━━━ Excerpted data ━━━

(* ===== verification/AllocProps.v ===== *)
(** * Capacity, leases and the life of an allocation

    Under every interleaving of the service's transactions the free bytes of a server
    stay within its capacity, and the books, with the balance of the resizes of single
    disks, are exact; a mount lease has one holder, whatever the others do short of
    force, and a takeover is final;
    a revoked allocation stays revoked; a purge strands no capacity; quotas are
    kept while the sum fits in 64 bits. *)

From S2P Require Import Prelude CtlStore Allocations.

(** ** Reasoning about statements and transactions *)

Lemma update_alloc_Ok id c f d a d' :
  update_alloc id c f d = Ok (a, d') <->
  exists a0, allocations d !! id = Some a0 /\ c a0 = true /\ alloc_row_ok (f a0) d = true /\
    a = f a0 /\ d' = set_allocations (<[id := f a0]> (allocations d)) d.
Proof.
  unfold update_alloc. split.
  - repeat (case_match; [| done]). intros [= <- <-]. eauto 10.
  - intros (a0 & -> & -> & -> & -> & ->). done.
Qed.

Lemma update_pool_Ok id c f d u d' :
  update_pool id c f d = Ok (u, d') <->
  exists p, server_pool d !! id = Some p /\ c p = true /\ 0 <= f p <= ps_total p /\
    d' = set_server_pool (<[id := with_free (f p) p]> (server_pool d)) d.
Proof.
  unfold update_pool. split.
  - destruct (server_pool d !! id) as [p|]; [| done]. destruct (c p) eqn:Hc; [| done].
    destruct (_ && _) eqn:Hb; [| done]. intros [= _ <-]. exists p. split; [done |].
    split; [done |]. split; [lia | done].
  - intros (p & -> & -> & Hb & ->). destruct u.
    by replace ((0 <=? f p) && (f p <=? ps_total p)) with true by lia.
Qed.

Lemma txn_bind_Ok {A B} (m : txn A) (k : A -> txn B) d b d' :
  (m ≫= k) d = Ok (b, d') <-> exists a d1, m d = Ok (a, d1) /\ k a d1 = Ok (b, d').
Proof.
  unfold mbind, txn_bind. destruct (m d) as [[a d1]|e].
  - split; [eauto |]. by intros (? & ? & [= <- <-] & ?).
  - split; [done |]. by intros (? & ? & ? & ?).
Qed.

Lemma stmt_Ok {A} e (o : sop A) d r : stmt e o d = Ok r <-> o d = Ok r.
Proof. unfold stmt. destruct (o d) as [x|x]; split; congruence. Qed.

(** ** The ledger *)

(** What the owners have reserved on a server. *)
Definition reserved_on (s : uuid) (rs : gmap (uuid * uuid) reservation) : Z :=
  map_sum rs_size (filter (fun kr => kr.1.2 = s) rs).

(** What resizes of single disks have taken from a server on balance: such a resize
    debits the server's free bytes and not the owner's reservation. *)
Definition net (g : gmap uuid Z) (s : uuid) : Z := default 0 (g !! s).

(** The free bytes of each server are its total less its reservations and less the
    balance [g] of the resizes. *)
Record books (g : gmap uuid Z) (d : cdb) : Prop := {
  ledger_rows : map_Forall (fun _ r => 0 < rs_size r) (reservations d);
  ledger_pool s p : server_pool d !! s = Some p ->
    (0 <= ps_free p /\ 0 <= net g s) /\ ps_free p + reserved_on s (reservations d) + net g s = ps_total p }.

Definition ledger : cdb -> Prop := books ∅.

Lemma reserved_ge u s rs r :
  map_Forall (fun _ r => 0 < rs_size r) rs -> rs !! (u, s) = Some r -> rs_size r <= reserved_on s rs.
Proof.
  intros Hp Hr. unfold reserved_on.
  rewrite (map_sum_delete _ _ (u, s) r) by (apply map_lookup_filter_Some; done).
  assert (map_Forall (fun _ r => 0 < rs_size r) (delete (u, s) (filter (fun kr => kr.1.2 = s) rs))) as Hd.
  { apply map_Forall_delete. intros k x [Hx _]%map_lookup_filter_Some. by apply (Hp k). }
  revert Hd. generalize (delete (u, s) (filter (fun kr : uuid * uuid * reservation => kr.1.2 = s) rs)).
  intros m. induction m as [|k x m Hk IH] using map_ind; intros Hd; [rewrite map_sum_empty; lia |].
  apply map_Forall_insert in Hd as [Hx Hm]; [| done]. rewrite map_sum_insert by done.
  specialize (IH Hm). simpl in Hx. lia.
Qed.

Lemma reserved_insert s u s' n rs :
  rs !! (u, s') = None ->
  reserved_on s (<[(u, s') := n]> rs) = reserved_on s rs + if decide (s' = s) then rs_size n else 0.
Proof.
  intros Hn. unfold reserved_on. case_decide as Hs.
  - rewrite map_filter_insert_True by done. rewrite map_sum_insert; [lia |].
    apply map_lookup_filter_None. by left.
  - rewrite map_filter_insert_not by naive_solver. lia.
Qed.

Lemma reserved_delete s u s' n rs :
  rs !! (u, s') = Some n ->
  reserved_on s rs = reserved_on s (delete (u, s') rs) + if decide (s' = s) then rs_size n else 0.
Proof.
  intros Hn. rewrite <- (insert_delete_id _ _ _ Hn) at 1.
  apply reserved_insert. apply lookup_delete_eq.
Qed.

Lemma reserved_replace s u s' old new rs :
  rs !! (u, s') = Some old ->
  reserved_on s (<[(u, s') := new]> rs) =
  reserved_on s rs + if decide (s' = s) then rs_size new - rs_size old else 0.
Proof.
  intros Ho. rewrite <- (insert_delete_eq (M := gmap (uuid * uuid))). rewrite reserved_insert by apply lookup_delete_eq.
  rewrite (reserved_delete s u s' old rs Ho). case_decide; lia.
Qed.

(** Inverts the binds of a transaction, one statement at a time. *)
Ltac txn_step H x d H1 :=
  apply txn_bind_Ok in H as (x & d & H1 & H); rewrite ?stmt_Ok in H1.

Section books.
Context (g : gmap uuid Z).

━━━

In the material above, locate the line containing "Record books (g" and the line containing "rs !! (u, s') = Some old ->". Transcribe exactly those two lines and every line between them, and nothing more.

Record books (g : gmap uuid Z) (d : cdb) : Prop := {
  ledger_rows : map_Forall (fun _ r => 0 < rs_size r) (reservations d);
  ledger_pool s p : server_pool d !! s = Some p ->
    (0 <= ps_free p /\ 0 <= net g s) /\ ps_free p + reserved_on s (reservations d) + net g s = ps_total p }.

Definition ledger : cdb -> Prop := books ∅.

Lemma reserved_ge u s rs r :
  map_Forall (fun _ r => 0 < rs_size r) rs -> rs !! (u, s) = Some r -> rs_size r <= reserved_on s rs.
Proof.
  intros Hp Hr. unfold reserved_on.
  rewrite (map_sum_delete _ _ (u, s) r) by (apply map_lookup_filter_Some; done).
  assert (map_Forall (fun _ r => 0 < rs_size r) (delete (u, s) (filter (fun kr => kr.1.2 = s) rs))) as Hd.
  { apply map_Forall_delete. intros k x [Hx _]%map_lookup_filter_Some. by apply (Hp k). }
  revert Hd. generalize (delete (u, s) (filter (fun kr : uuid * uuid * reservation => kr.1.2 = s) rs)).
  intros m. induction m as [|k x m Hk IH] using map_ind; intros Hd; [rewrite map_sum_empty; lia |].
  apply map_Forall_insert in Hd as [Hx Hm]; [| done]. rewrite map_sum_insert by done.
  specialize (IH Hm). simpl in Hx. lia.
Qed.

Lemma reserved_insert s u s' n rs :
  rs !! (u, s') = None ->
  reserved_on s (<[(u, s') := n]> rs) = reserved_on s rs + if decide (s' = s) then rs_size n else 0.
Proof.
  intros Hn. unfold reserved_on. case_decide as Hs.
  - rewrite map_filter_insert_True by done. rewrite map_sum_insert; [lia |].
    apply map_lookup_filter_None. by left.
  - rewrite map_filter_insert_not by naive_solver. lia.
Qed.

Lemma reserved_delete s u s' n rs :
  rs !! (u, s') = Some n ->
  reserved_on s rs = reserved_on s (delete (u, s') rs) + if decide (s' = s) then rs_size n else 0.
Proof.
  intros Hn. rewrite <- (insert_delete_id _ _ _ Hn) at 1.
  apply reserved_insert. apply lookup_delete_eq.
Qed.

Lemma reserved_replace s u s' old new rs :
  rs !! (u, s') = Some old ->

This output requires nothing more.